During and in the aftermath of spikes in Brexit-related hate crime, decision-makers require gold-standard information from multiple sources to better inform their understanding of the causes, consequences and governance of the problem. However, decision-makers are often limited in the information they have access to. In the case of the Brexit vote, there was little information on hate crime beyond police crime data.

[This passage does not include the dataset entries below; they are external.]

(** * packit.config.common_package_config

    A shallow embedding of [packit/config/common_package_config.py]:
    the dist-git instance resolution, the [CommonPackageConfig] accessors
    and the [MultiplePackages] facade, followed by the properties that the
    specification states about them.

    Conventions of the embedding:
    - a Python [str] is a [string]; an [Optional[str]] is an [option string];
    - Python list objects that the code shares and mutates (the two
      file-sync lists) live in a store and are handled by reference;
    - a Python exception is a value of type [exn]; code that may raise
      returns in a sum, code that also touches the store runs in the
      monad [M]. *)

From Stdlib Require Import ZArith Ascii String List Bool Lia.
From Stdlib Require DecimalString DecimalNat.
From stdpp Require Import base option list gmap strings.

Local Open Scope string_scope.
Local Open Scope list_scope.
Local Open Scope stdpp_scope.

(** ** Python prelude: the pieces of the language and of its standard
    library that the module relies on. *)
Module Py.

(** The exceptions that the module raises or lets escape. *)
Inductive exn : Type :=
| KeyError (key : string)              (* a failed dict subscript *)
| TypeError (msg : string)
| AttributeError (msg : string)
| StopIteration
| PackitConfigException (msg : string).

(** Code that may raise. *)
Definition result (A : Type) : Type := exn + A.

Definition ok {A} (a : A) : result A := inr a.
Definition raise {A} (e : exn) : result A := inl e.

Definition rbind {A B} (r : result A) (k : A -> result B) : result B :=
  match r with
  | inl e => inl e
  | inr a => k a
  end.

(** Truth value of an [Optional[str]]: [None] and [""] are falsy. *)
Definition truthy (o : option string) : bool :=
  match o with
  | None => false
  | Some s => negb (String.eqb s "")
  end.

(** [x or ""] on an [Optional[str]]. *)
Definition or_empty (o : option string) : string :=
  if truthy o then default "" o else "".

(** What an f-string renders for an [Optional[str]] replacement field. *)
Definition fmt (o : option string) : string := default "None" o.

(** [os.path.basename] on a [str]: what follows the last slash. *)
Fixpoint has_slash (s : string) : bool :=
  match s with
  | EmptyString => false
  | String c r => Ascii.eqb c "/" || has_slash r
  end.

Fixpoint basename_str (s : string) : string :=
  match s with
  | EmptyString => EmptyString
  | String c r => if has_slash s then basename_str r else s
  end.

(** [os.path.basename] as the module calls it, on an [Optional[str]]:
    [None] is refused with a [TypeError]. *)
Definition basename (p : option string) : result string :=
  match p with
  | None => raise (TypeError "expected str, bytes or os.PathLike object, not NoneType")
  | Some s => ok (basename_str s)
  end.

(** [\d] on the code units of a [string]. *)
Definition is_digit (c : ascii) : bool :=
  (48 <=? nat_of_ascii c)%nat && (nat_of_ascii c <=? 57)%nat.

Definition cons_head (c : ascii) (l : list string) : list string :=
  match l with
  | [] => [String c EmptyString]
  | x :: xs => String c x :: xs
  end.

(** [re.split(r"(\d+)", s)]: the pieces between the maximal runs of
    digits, interleaved with the runs themselves (the captured group).
    [in_run] tells whether the piece being read is a run of digits. *)
Fixpoint split_go (in_run : bool) (s : string) : list string :=
  match s with
  | EmptyString => if in_run then [""; ""] else [""]
  | String c r =>
      if Bool.eqb (is_digit c) in_run
      then cons_head c (split_go in_run r)
      else "" :: cons_head c (split_go (is_digit c) r)
  end.

Definition split_digits (s : string) : list string := split_go false s.







End Py.

Import Py.

(** ** Collaborators that the module imports. *)

(** Modelled from the spec: [DistGitInstance] (packit.dist_git_instance) is
    not among the sources. The spec describes the resolved instance as "a
    single derived value (base URL + namespace)", and the module reads
    exactly these two attributes, [url] and [namespace]. *)
Record DistGitInstance : Type := mkDistGit {
  url : string;
  namespace : option string
}.

(** Modelled from the spec: [SyncFilesItem] and [iter_srcs] (packit.sync)
    are not among the sources. The spec gives a "sync-file descriptor type
    with src (list) and dest (single path) fields and a helper that
    flattens descriptor sources into one sequence". A path is whatever the
    configuration holds, an [Optional[str]]. *)
Record SyncFilesItem : Type := mkSync {
  src : list (option string);
  dest : option string
}.

Definition iter_srcs (files : list SyncFilesItem) : list (option string) :=
  flat_map src files.

(** [x in iter_srcs(files)] *)
Definition in_srcs (x : option string) (files : list SyncFilesItem) : bool :=
  bool_decide (x ∈ iter_srcs files).

(** ** The world around a configuration object. *)

(** What construction emits: [logger.warning] and [warnings.warn]. *)
Inductive notice : Type :=
| Logged (msg : string)
| Deprecation (msg : string).

(** A reference to a Python list object in the store. *)
Abbreviation loc := nat.

Record World : Type := mkWorld {
  heap : list (list SyncFilesItem);   (* the list objects, by reference *)
  log : list notice;                  (* warnings emitted so far *)
  environ : gmap string string        (* os.environ *)
}.

(** Stateful code that may raise: the world is threaded through, and it
    keeps the effects that happened before an exception. *)
Definition M (A : Type) : Type := World -> result A * World.

Definition ret {A} (a : A) : M A := fun w => (ok a, w).

Definition bind {A B} (m : M A) (k : A -> M B) : M B :=
  fun w =>
    match m w with
    | (inl e, w') => (inl e, w')
    | (inr a, w') => k a w'
    end.

Definition lift {A} (r : result A) : M A := fun w => (r, w).

Declare Scope py_scope.
Delimit Scope py_scope with py.
Notation "x <- m ;; k" := (bind m (fun x => k))
  (at level 100, m at next level, right associativity) : py_scope.
Notation "m ;; k" := (bind m (fun _ => k))
  (at level 100, right associativity) : py_scope.
Local Open Scope py_scope.
(** * TerminalChat: a shallow embedding of [server.py] and [client.py]

    The chat server keeps two dictionaries, [clients] (connection to optional
    nickname) and [nick_to_writer] (nickname to connection), guarded by one
    asyncio lock.  This file embeds the coroutines of [ChatServer] as programs
    of a small state monad and proves the properties the specification states
    about them.  The client is embedded by the traces of its three tasks, and
    the two programs are put together over the bytes they exchange.

    Modelling conventions.
    - A Python [str] is a list of Unicode code points ([list N]); [bytes] is a
      list of byte values.
    - A Python [dict] is an insertion-ordered association list.
    - A coroutine runs to completion once it is scheduled, with one exception:
      [disconnect] can be suspended where it asks for the lock, between the
      reading of the nickname and the update that uses it, and other
      coroutines run in between ([disconnect_resume], [run]).  The other
      [await] points change the order of the writes to the sockets, not the
      dictionaries; their interleaving is not modelled.  The lock is
      modelled, because a coroutine that awaits a lock it already holds never
      resumes.
    - What the environment decides (whether a socket write raises, what the
      wall clock reads) is given by two oracles indexed by a counter that
      advances at every consultation, so any pattern of failures is covered.
    - [str.lower] is a parameter: nothing proved here depends on the Unicode
      case tables.
    - Calls to the logger have no effect on the server state and are left out. *)

From Stdlib Require Import String Ascii DecimalString Decimal.
From Stdlib Require Import List NArith ZArith Arith Bool Lia Permutation Sorted.
Import ListNotations.

Set Implicit Arguments.

(** ** Python strings *)

Definition str := list N.
Definition bytes := list N.
Definition conn := nat.

(** A literal: the code points of an ASCII Rocq string. *)
Definition u (s : string) : str := map N_of_ascii (list_ascii_of_string s).

Definition nl : str := [10%N].

Definition str_eqb (a b : str) : bool :=
  if list_eq_dec N.eq_dec a b then true else false.

Definition truthy_str (s : str) : bool :=
  match s with [] => false | _ => true end.

(** [bool(x)] for [x : str | None]. *)
Definition truthy (o : option str) : bool :=
  match o with Some s => truthy_str s | None => false end.

(** [str.isspace] on one code point, as CPython's [Py_UNICODE_ISSPACE]. *)
Definition isspace (c : N) : bool :=
  ((9 <=? c) && (c <=? 13) || (28 <=? c) && (c <=? 32) ||
   (c =? 133) || (c =? 160) || (c =? 5760) ||
   (8192 <=? c) && (c <=? 8202) || (c =? 8232) || (c =? 8233) ||
   (c =? 8239) || (c =? 8287) || (c =? 12288))%N.

Fixpoint lstrip (s : str) : str :=
  match s with
  | c :: t => if isspace c then lstrip t else s
  | [] => []
  end.

(** Drops trailing characters satisfying [p]; [rstrip_by isspace] is
    [str.rstrip()], [rstrip_by] over CR and LF is [rstrip("\r\n")]. *)
Fixpoint rstrip_by (p : N -> bool) (s : str) : str :=
  match s with
  | [] => []
  | c :: t =>
      match rstrip_by p t with
      | [] => if p c then [] else [c]
      | t' => c :: t'
      end
  end.

Definition strip (s : str) : str := rstrip_by isspace (lstrip s).

Definition is_crlf (c : N) : bool := ((c =? 13) || (c =? 10))%N.

(** The longest prefix without whitespace, and what follows it. *)
Fixpoint span_word (s : str) : str * str :=
  match s with
  | [] => ([], [])
  | c :: t =>
      if isspace c then ([], s)
      else let (w, r) := span_word t in (c :: w, r)
  end.

(** [s.split(maxsplit=n)]: at most [n] whitespace-delimited words, then the
    remainder with its leading whitespace removed (its trailing whitespace is
    kept), if it is not empty. *)
Fixpoint split_ws (n : nat) (s : str) : list str :=
  match n with
  | O => match lstrip s with [] => [] | r => [r] end
  | S n' =>
      match lstrip s with
      | [] => []
      | r => let (w, rest) := span_word r in w :: split_ws n' rest
      end
  end.

Definition startswith_slash (s : str) : bool :=
  match s with c :: _ => (c =? 47)%N | [] => false end.

Fixpoint contains_char (c : N) (s : str) : bool :=
  match s with
  | [] => false
  | d :: t => (d =? c)%N || contains_char c t
  end.

(** [sep.join(l)] *)
Fixpoint join (sep : str) (l : list str) : str :=
  match l with
  | [] => []
  | [x] => x
  | x :: t => x ++ sep ++ join sep t
  end.

(** [str(n)] for a non-negative integer. *)
Definition str_of_nat (n : nat) : str :=
  u (NilEmpty.string_of_uint (Nat.to_uint n)).

(** Comparison of two [str] values: lexicographic on code points. *)
Fixpoint str_leb (a b : str) : bool :=
  match a, b with
  | [], _ => true
  | _ :: _, [] => false
  | x :: a', y :: b' =>
      if (x <? y)%N then true
      else if (y <? x)%N then false
      else str_leb a' b'
  end.

(** ** [bytes.decode(errors=...)] for UTF-8 *)

Definition is_cont (b : N) : bool := ((128 <=? b) && (b <=? 191))%N.

(** A well-formed two-byte sequence (lead C2..DF). *)
Definition ok2 (b0 b1 : N) : bool :=
  ((194 <=? b0) && (b0 <=? 223))%N && is_cont b1.

(** A well-formed three-byte sequence: no overlong form, no surrogate. *)
Definition ok3 (b0 b1 b2 : N) : bool :=
  ((b0 =? 224) && (160 <=? b1) && (b1 <=? 191) ||
   ((225 <=? b0) && (b0 <=? 236) || (238 <=? b0) && (b0 <=? 239)) && is_cont b1 ||
   (b0 =? 237) && (128 <=? b1) && (b1 <=? 159))%N && is_cont b2.

(** A well-formed four-byte sequence: no overlong form, at most U+10FFFF. *)
Definition ok4 (b0 b1 b2 b3 : N) : bool :=
  ((b0 =? 240) && (144 <=? b1) && (b1 <=? 191) ||
   (241 <=? b0) && (b0 <=? 243) && is_cont b1 ||
   (b0 =? 244) && (128 <=? b1) && (b1 <=? 143))%N && is_cont b2 && is_cont b3.

Definition cp2 (b0 b1 : N) : N := ((b0 - 192) * 64 + (b1 - 128))%N.
Definition cp3 (b0 b1 b2 : N) : N :=
  ((b0 - 224) * 4096 + (b1 - 128) * 64 + (b2 - 128))%N.
Definition cp4 (b0 b1 b2 b3 : N) : N :=
  ((b0 - 240) * 262144 + (b1 - 128) * 4096 + (b2 - 128) * 64 + (b3 - 128))%N.

(** What the decoder does with a byte that starts no well-formed sequence. *)
Inductive error_policy := Strict | Ignore | Replace.

Definition replacement_char : N := 65533%N.

(** [decode_with pol bs]: [None] is the [UnicodeDecodeError] of the strict
    policy.  An offending byte is skipped ([Ignore]) or turned into U+FFFD
    ([Replace]) and decoding resumes at the next byte. *)
Fixpoint decode_with (pol : error_policy) (bs : bytes) : option str :=
  match bs with
  | [] => Some []
  | b0 :: t0 =>
      let yield (c : N) (rest : option str) := option_map (cons c) rest in
      let bad :=
        match pol with
        | Strict => None
        | Ignore => decode_with pol t0
        | Replace => yield replacement_char (decode_with pol t0)
        end in
      if (b0 <? 128)%N then yield b0 (decode_with pol t0)
      else
        match t0 with
        | [] => bad
        | b1 :: t1 =>
            if ok2 b0 b1 then yield (cp2 b0 b1) (decode_with pol t1)
            else
              match t1 with
              | [] => bad
              | b2 :: t2 =>
                  if ok3 b0 b1 b2 then yield (cp3 b0 b1 b2) (decode_with pol t2)
                  else
                    match t2 with
                    | [] => bad
                    | b3 :: t3 =>
                        if ok4 b0 b1 b2 b3
                        then yield (cp4 b0 b1 b2 b3) (decode_with pol t3)
                        else bad
                    end
              end
        end
  end.

(** [raw.decode(errors="ignore")], the call in [handle_client]. *)
Definition decode_ignore (bs : bytes) : str :=
  match decode_with Ignore bs with Some s => s | None => [] end.
(** [IP.String]. *)
Definition IPString (ip : bytes) : string :=
  match ip with
  | [] => "<nil>"
  | _ =>
      match To4 ip with
      | [] => if (length ip =? 16)%nat then v6String ip else ("?" +:+ hexText ip)%string
      | ip4 => v4String ip4
      end
  end.

(** [IPNet.String]. *)
Definition IPNetString (n : IPNet) : string :=
  let ip := match To4 (ipnet_IP n) with [] => ipnet_IP n | ip4 => ip4 end in
  let m := if (length (ipnet_Mask n) =? 16)%nat && (length ip =? 4)%nat
           then drop 12 (ipnet_Mask n) else ipnet_Mask n in
  if ((length ip =? 4)%nat || (length ip =? 16)%nat) && (length m =? length ip)%nat then
    match maskOnes m with
    | Some l => (IPString ip +:+ "/" +:+ Itoa l)%string
    | None => (IPString ip +:+ "/" +:+ hexText m)%string
    end
  else "<nil>".

(** ** path/filepath *)

(** The components of a cleaned path, in reverse. *)
Fixpoint cleanParts (rooted : bool) (parts acc : list string) : list string :=
  match parts with
  | [] => acc
  | p :: parts =>
      if String.eqb p "" || String.eqb p "." then cleanParts rooted parts acc
      else if String.eqb p ".." then
        match acc with
        | [] => cleanParts rooted parts (if rooted then [] else [p])
        | q :: rest =>
            if String.eqb q ".." then cleanParts rooted parts (p :: acc)
            else cleanParts rooted parts rest
        end
      else cleanParts rooted parts (p :: acc)
  end.

(** [filepath.Clean] and [filepath.Join]. *)
Definition Clean (path : string) : string :=
  let rooted := HasPrefix path "/" in
  let body := String.concat "/" (reverse (cleanParts rooted (Split "/" path) [])) in
  if rooted then String "/" body else if String.eqb body "" then "." else body.

Definition FilepathJoin (elems : list string) : string :=
  match filter (fun e => e <> ""%string) elems with
  | [] => ""
  | elems => Clean (String.concat "/" elems)
  end.

(** ** Addresses parsed from text *)

Definition wf_addr (ip : bytes) : Prop := (length ip = 4%nat \/ length ip = 16%nat) /\ wf_bytes ip.

Lemma v6Finish_wf ip ellipsis s a :
  (length ip <= 16)%nat -> (forall e, ellipsis = Some e -> (e <= length ip)%nat) -> wf_bytes ip ->
  v6Finish ip ellipsis s = Some a -> length a = 16%nat /\ wf_bytes a.
Proof.
  intros Hl He Hw. unfold v6Finish. destruct s; [|done].
  destruct (Nat.ltb_spec (length ip) 16).
  - destruct ellipsis as [e|]; [|done]. specialize (He e eq_refl). intros <-%(inj Some). split.
    + rewrite !length_app, length_zeros, length_take, length_drop. lia.
    + auto 10 with gosem.
  - destruct ellipsis; [done|]. intros [= <-]. split; [lia|done].
Qed.
Lemma enqueueAll_spec frame targets : forall sw,
  len frame <= linkFrameMax -> NoDup targets ->
  (forall id, id ∈ targets -> is_Some (heap sw !! id)) ->
  returns (enqueueAll frame targets sw) (fun sw' =>
    macs sw' = macs sw /\ ports sw' = ports sw /\ peers sw' = peers sw /\
    ((forall id o, id ∈ targets -> heap sw !! id = Some o -> hasRoom o = true) ->
       drops sw' = drops sw) /\
    forall id, heap sw' !! id =
      if decide (id ∈ targets) then push frame <$> heap sw !! id else heap sw !! id).
Proof.
  induction targets as [|id targets IH]; intros sw Hlen Hnd Hheap.
  { apply returns_done. split_and!; try done. }
  apply NoDup_cons in Hnd as [Hid Hnd]. cbn [enqueueAll].
  destruct (Hheap id) as [o Ho]; [set_solver|].
  destruct (enqueue_spec frame id o sw Hlen Ho) as (d & -> & Hd). go_simpl.
  eapply returns_mono; [|apply IH; [done..|]].
  - cbn. intros sw' (-> & -> & -> & Hdr & Hh). split_and!; try done.
    + intros Hroom. rewrite Hdr; [apply Hd; by eapply Hroom; [left|]|].
      intros i o' Hi. rewrite lookup_insert_ne by (intros <-; done).
      apply Hroom. by right.
    + intros i. rewrite Hh. destruct (decide (i = id)) as [->|Hne].
      * rewrite decide_False, lookup_insert_eq by done.
        rewrite decide_True by by left. by rewrite Ho.
      * rewrite lookup_insert_ne by done. repeat case_decide; set_solver.
  - cbn. intros i Hi. rewrite lookup_insert_ne by (intros <-; done). apply Hheap. by right.
Qed.

Lemma elem_of_floodTargets from sw id :
  id ∈ floodTargets from sw <-> exists p, ports sw !! p = Some id /\ p <> from.
Proof.
  unfold floodTargets. rewrite list_elem_of_fmap. split.
  - intros ([p i] & -> & Hp). apply elem_of_map_to_list, map_lookup_filter_Some in Hp.
    naive_solver.
  - intros (p & Hp & Hne). exists (p, id). split; [done|].
    by apply elem_of_map_to_list, map_lookup_filter_Some.
Qed.

Lemma NoDup_floodTargets from sw : wf sw -> NoDup (floodTargets from sw).
Proof.
  intros Hwf. unfold floodTargets. apply NoDup_fmap_2_strong; [|apply NoDup_map_to_list].
  intros [p i] [q j] Hp Hq. cbn. intros ->.
  apply elem_of_map_to_list, map_lookup_filter_Some in Hp as [Hp _].
  apply elem_of_map_to_list, map_lookup_filter_Some in Hq as [Hq _].
  f_equal. by eapply wf_port_inj.
Qed.

Definition registered (sw : Switch) (id : nat) : Prop := exists p, ports sw !! p = Some id.

(** The switch of the code once somebody has joined: with the uplink, the guest and a
    peer registered every send goes through a queue. *)
Definition joined (sw : Switch) : Prop :=
  is_Some (ports sw !! Uplink) /\ is_Some (ports sw !! Local) /\
  exists p, 0 <= p /\ is_Some (ports sw !! p).

(** With three ports a flood has two targets. *)
Lemma floodTargets_joined from sw id : wf sw -> joined sw -> floodTargets from sw <> [id].
Proof.
  intros Hwf ([u Hu] & [l Hl] & p & Hp & [q Hq]) E.
  assert (Hin : forall x i, ports sw !! x = Some i -> x <> from -> i = id).
  { intros x i Hx Hne. assert (Hf : i ∈ floodTargets from sw) by (apply elem_of_floodTargets; eauto).
    rewrite E in Hf. by apply list_elem_of_singleton in Hf. }
  assert (Htwo : forall x y i j, ports sw !! x = Some i -> ports sw !! y = Some j -> x <> y ->
    x <> from -> y <> from -> False).
  { intros x y i j Hx Hy Hxy Hxf Hyf. apply Hxy. eapply (wf_port_inj sw); [done|exact Hx|].
    rewrite Hy. f_equal. by rewrite (Hin x i), (Hin y j). }
  unfold Uplink, Local in *.
  destruct (decide (from = -1)); [|destruct (decide (from = -2))].
  - eapply (Htwo (-2) p); [done..|lia|lia|lia].
  - eapply (Htwo (-1) p); [done..|lia|lia|lia].
  - eapply (Htwo (-1) (-2)); [done..|lia|lia|lia].
Qed.

Lemma flood_joined from frame sw r :
  wf sw -> joined sw -> flood from frame sw = Done r -> r.2 = [].
Proof.
  intros Hwf Hj. unfold flood. pose proof (fun id => floodTargets_joined from sw id Hwf Hj) as Hn.
  destruct (floodTargets from sw) as [|id [|id' rest]]; [by intros [= <-]|by destruct (Hn id)|].
  destruct (enqueueAll _ _ _); [|done]. go_simpl. by intros [= <-].
Qed.

Lemma emit_joined p frame sw r : wf sw -> joined sw -> emit p frame sw = Done r -> r.2 = [].
Proof.
  intros Hwf (_ & _ & q & Hq & [id Hid]). unfold emit. destruct (ports sw !! p); [|by intros [= <-]].
  assert (peers sw <> 0).
  { rewrite (wf_peers sw Hwf). assert (E : peerPorts sw !! q = Some id) by by apply map_lookup_filter_Some.
    intros H0. assert (He : peerPorts sw = ∅) by (apply map_size_empty_inv; lia).
    by rewrite He, lookup_empty in E. }
  destruct (Z.eqb_spec (peers sw) 0); [done|]. destruct (enqueue _ _ _); [|done]. go_simpl.
  by intros [= <-].
Qed.

Lemma flood_delivers from frame sw :
  wf sw -> len frame <= linkFrameMax ->
  returns (flood from frame sw)
    (fun r => delivers sw frame (fun id => id ∈ floodTargets from sw) r.1 r.2 /\
              (joined sw -> r.2 = [])).
Proof.
  intros Hwf Hlen.
  cut (returns (flood from frame sw) (fun r =>
    delivers sw frame (fun id => id ∈ floodTargets from sw) r.1 r.2)).
  { intros (r & E & Hd). exists r. split_and!; [done..|]. intros Hj. by apply (flood_joined from frame sw). }
  unfold flood.
  pose proof (NoDup_floodTargets from sw Hwf) as Hnd.
  assert (Hheap : forall id, id ∈ floodTargets from sw -> is_Some (heap sw !! id)).
  { intros id (p & Hp & _)%elem_of_floodTargets.
    destruct (wf_port sw Hwf p id Hp) as (o & -> & _). eauto. }
  destruct (floodTargets from sw) as [|id [|id' rest]].
  - apply returns_done, delivers_nothing. set_solver.
  - apply returns_done, delivers_inline. set_solver.
  - go_step. eapply returns_mono; [|by apply enqueueAll_spec].
    intros sw' (Hm & Hp & Hpe & Hdr & Hh). apply returns_done. split; cbn; try done.
    + intros i Hi. right. split; [|done]. rewrite Hh. by rewrite decide_True.
    + intros i Hi. split; [|done]. rewrite Hh. by rewrite decide_False.
Qed.

Lemma emit_delivers p frame sw :
  wf sw -> len frame <= linkFrameMax ->
  returns (emit p frame sw)
    (fun r => delivers sw frame (fun id => ports sw !! p = Some id) r.1 r.2 /\
              (joined sw -> r.2 = [])).
Proof.
  intros Hwf Hlen.
  cut (returns (emit p frame sw) (fun r =>
    delivers sw frame (fun id => ports sw !! p = Some id) r.1 r.2)).
  { intros (r & E & Hd). exists r. split_and!; [done..|]. intros Hj. by apply (emit_joined p frame sw). }
  unfold emit. destruct (ports sw !! p) as [id|] eqn:Hp.
  2: { by apply returns_done, delivers_nothing. }
  destruct (peers sw =? 0).
  { apply returns_done, delivers_inline. naive_solver. }
  destruct (wf_port sw Hwf p id Hp) as (o & Ho & _).
  destruct (enqueue_spec frame id o sw Hlen Ho) as (d & -> & Hd). go_simpl.
  apply returns_done. split; cbn; try done.
  - intros Hroom. apply Hd. by eapply Hroom.
  - intros i [= <-]. right. by rewrite lookup_insert_eq, Ho.
  - intros i Hi. rewrite lookup_insert_ne by congruence. done.
Qed.

(** ** The abstract bridge

    What a learning bridge promises, without queues or goroutines: the table
    learns the source of every frame (group sources excepted), and a frame goes
    to the port its destination was last seen on within the TTL, to every other
    port when the destination is a group address or unknown, and never back. *)
Definition isGroup (b : bytes) : bool :=
  match b with x :: _ => Z.odd x | [] => false end.
Definition frameDst (frame : bytes) : bytes := take 6 frame.
Definition frameSrc (frame : bytes) : bytes := take 6 (drop 6 frame).

Definition tableLearn (now : Z) (from : Port) (frame : bytes) (m : gmap bytes macEntry)
  : gmap bytes macEntry :=
  if isGroup (frameSrc frame) then m else <[frameSrc frame := mkEntry from now]> m.

Definition tableLookup (now : Z) (dst : bytes) (m : gmap bytes macEntry) : option Port :=
  e ← m !! dst; if now - seen e <=? macTTL then Some (entry_port e) else None.

Definition tableExpire (now : Z) (frame : bytes) (m : gmap bytes macEntry) : gmap bytes macEntry :=
  if isGroup frame then m else
  match tableLookup now (frameDst frame) m with
  | None => delete (frameDst frame) m
  | Some _ => m
  end.

Definition bridgeTarget (now1 now2 : Z) (from : Port) (frame : bytes)
    (m : gmap bytes macEntry) (p : Port) : bool :=
  negb (p =? from) &&
  (isGroup frame ||
   match tableLookup now2 (frameDst frame) (tableLearn now1 from frame m) with
   | Some d => d =? p
   | None => true
   end).

(** What one object saw of a forwarded frame: [b] says whether it was due. *)
Definition received (id : nat) (sw : Switch) (r : Switch * list send) (frame : bytes) (b : bool)
  : Prop :=
  exists o, heap sw !! id = Some o /\
  if b
  then (heap r.1 !! id = Some o /\ sendsTo id r.2 = [frame]) \/
       (heap r.1 !! id = Some (push frame o) /\ sendsTo id r.2 = [])
  else heap r.1 !! id = Some o /\ sendsTo id r.2 = [].

Lemma groupBit_isGroup b : 1 <= len b -> groupBit b = Done (isGroup b).
Proof.
  destruct b as [|x b]; [done|]. intros _. unfold groupBit.
  change (idx (x :: b) 0) with (Done x). go_simpl. rewrite land_1_odd. cbn [isGroup].
  by destruct (Z.odd x).
Qed.

Definition withMacs (m : gmap bytes macEntry) (sw : Switch) : Switch :=
  mkSwitch m (ports sw) (heap sw) (drops sw) (peers sw).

To address our hypotheses and the data paucity issues, this project will:

  1. Identify and link administrative, survey, press, and social media data, at various spatial and temporal scales, that are relevant to modelling Brexit-related hate crime;
  2. Identify and statistically model various factors that are related to the rise in Brexit-related hate crime in different areas of the UK to isolate and estimate the magnitude of the effect of the vote and Leave campaigns (including social media campaigns);
  3. Use the statistical findings in an online Delphi Panel exercise to generate a consensus between policy making, criminal justice and third sector experts on policy agendas and new modes of governance post-Brexit for hate crime, and the related issues of segregation and community cohesion.

To maximise the relevance of this project to the needs of policy and practice, these objectives have been co-produced with the UK Head of the Cross-Government Hate Crime Programme, who also acts a co-investigator on the grant. This project will address the objectives through a series of inter-related work-packages that innovate with methods to identify and link heterogeneous longitudinal forms of information relating to the hate crime problem post-Brexit vote. This will be the first time these data sources have been combined to examine hate crime with a quasi-experimental design.